Que nous prenions tous conscience de notre empreinte carbone, c'est plus que nécessaire, il est temps. Mais pour moi, cela n'a rien à voir avec la loi Pacte ou l'entreprise à mission.
Le consommateur a beaucoup plus de pouvoir qu'on ne le pense. Il peut grandement faire avancer les choses."
[Extrait n°3]
JULIEN SYLVAIN, Fondateur et CEO de Tediber
"En 2019-2020, on était parvenus un peu au bout de ce qu'on pouvait faire au plan écologique. Si on voulait être leader, il fallait totalement changer les règles du jeu. Faire radicalement différent et pas seulement un peu mieux, c'était aussi aller chercher la plus grosse performance pour Tediber.
L'entreprise à mission n'a pas été une fin en soi, mais une manière de capturer un peu plus notre engagement, en faisant en sorte qu'il soit pérenne pour l'entreprise. C'était également une manière de fédérer nos salariés autour d'un projet commun, ainsi que nos clients, fournisseurs et partenaires, et de légitimer des décisions structurantes de long terme.
C'est la raison pour laquelle, avec l'accord de nos partenaires et investisseurs, nous avons renoncé à un projet rentable mais qui n'était pas cohérent avec notre mission."

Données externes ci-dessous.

(* ===== verification/CapTheorems.v ===== *)
(** * Theorems about the capability system

    The properties of kernel/cap, stated over arbitrary sequences of calls where
    that makes sense, with a booted example system as witness. *)

From S2P Require Import Prelude KList CapTypes CSpace Capability CapForest CapInv CapOps CSpaceInv.
From S2P Require Import CapProps.

Set Default Goal Selector "!".

#[local] Arguments set_cap : simpl never.
#[local] Arguments get_cap : simpl never.
#[local] Arguments set_cs : simpl never.
#[local] Arguments get_cs : simpl never.

(** ** Calls *)

(** The state-changing calls of capability.c. *)
Inductive cap_op :=
  | OpMint (root slot ty kid r bdg : Z)
  | OpCopy (src_root src_slot dst_root dst_slot mask : Z)
  | OpDerive (src_root src_slot dst_root dst_slot r bdg : Z)
  | OpMove (src_root src_slot dst_root dst_slot : Z)
  | OpRevoke (root slot : Z)
  | OpDelete (root slot : Z)
  | OpBadge (root slot bdg : Z).

Definition run_cap_op (op : cap_op) (s : kstate) : option (kstate * Z) :=
  match op with
  | OpMint root slot ty kid r bdg => cap_mint root slot ty kid r bdg s
  | OpCopy sr ss dr ds mask => cap_copy sr ss dr ds mask s
  | OpDerive sr ss dr ds r bdg => cap_derive sr ss dr ds r bdg s
  | OpMove sr ss dr ds => cap_move sr ss dr ds s
  | OpRevoke root slot => cap_revoke root slot s
  | OpDelete root slot => cap_delete root slot s
  | OpBadge root slot bdg => cap_badge_update root slot bdg s
  end.

Fixpoint run_cap_ops (ops : list cap_op) (s : kstate) : option (kstate * list Z) :=
  match ops with
  | [] => Some (s, [])
  | op :: ops =>
      r ← run_cap_op op s; r' ← run_cap_ops ops r.1; Some (r'.1, r.2 :: r'.2)
  end.

(** Slot arguments are unsigned. *)
Definition op_range (op : cap_op) : Prop :=
  match op with
  | OpMint _ slot _ _ _ _ | OpRevoke _ slot | OpDelete _ slot | OpBadge _ slot _ => 0 <= slot
  | OpCopy _ ss _ ds _ | OpDerive _ ss _ ds _ _ | OpMove _ ss _ ds => 0 <= ss ∧ 0 <= ds
  end.

(** A capability that is moved to another CSpace is the parent of none: the code
    would link its children, slots of the old table, into the new one. *)
Definition move_ok (s : kstate) (sr ss dr : Z) : Prop :=
  ∀ sc dc, cspace_from_root s sr = Some (Some sc) → cspace_from_root s dr = Some (Some dc) → sc = dc ∨ leaf s sc ss.

Definition cap_op_ok (op : cap_op) (s : kstate) : Prop :=
  op_range op ∧ match op with OpMove sr ss dr _ => move_ok s sr ss dr | _ => True end.

(** Each call of the sequence is allowed in the state in which it is made. *)
Fixpoint cap_ops_ok (ops : list cap_op) (s : kstate) : Prop :=
  match ops with
  | [] => True
  | op :: ops => cap_op_ok op s ∧ ∀ s' ret, run_cap_op op s = Some (s', ret) → cap_ops_ok ops s'
  end.

(** A condition that does not depend on the state. *)
Definition op_static (op : cap_op) : Prop := op_range op ∧ match op with OpMove sr _ dr _ => sr = dr | _ => True end.

Lemma static_ok ops s : Forall op_static ops → cap_ops_ok ops s.
Proof.
  intros Hops. revert s. induction Hops as [|op ops [Hr Hm] _ IH]; intros s; [done|]. split; [split; [done|]|by intros; apply IH].
  destruct op; try done. subst. intros sc dc H1 H2. left. congruence.
Qed.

Sans l'entreprise à mission on ferait les mêmes actions. Nous n'avons pas beaucoup de moyens à l'échelle de Tediber, mais l'acte militant est à notre portée pour mettre en mouvement notre industrie."
[Extrait n°4]
CYRILLE VIGNERON, Président et CEO de Cartier
"On peut être une entreprise qui n'a pas la qualité d'entreprise à mission et avoir une conscience très forte de son rôle de citoyen du monde. Cartier en témoigne avec ses nombreuses actions dans le domaine de la philanthropie, de l'entrepreneuriat social, de l'art et de la culture.
Ces activités à but non commercial ont un impact réel sur l'environnement qui est le nôtre. A-t-on pour autant besoin de se définir comme une entreprise à mission pour en faire plus qu'une entreprise normale ?
Chacun dans son domaine doit contribuer autant que possible à la société. C'est d'autant plus important pour nous que le luxe n'est pas du domaine du nécessaire mais de l'art de vivre.
La mission que nous avons définie pour la maison est de voir la beauté partout où elle se trouve et de célébrer la beauté et la singularité.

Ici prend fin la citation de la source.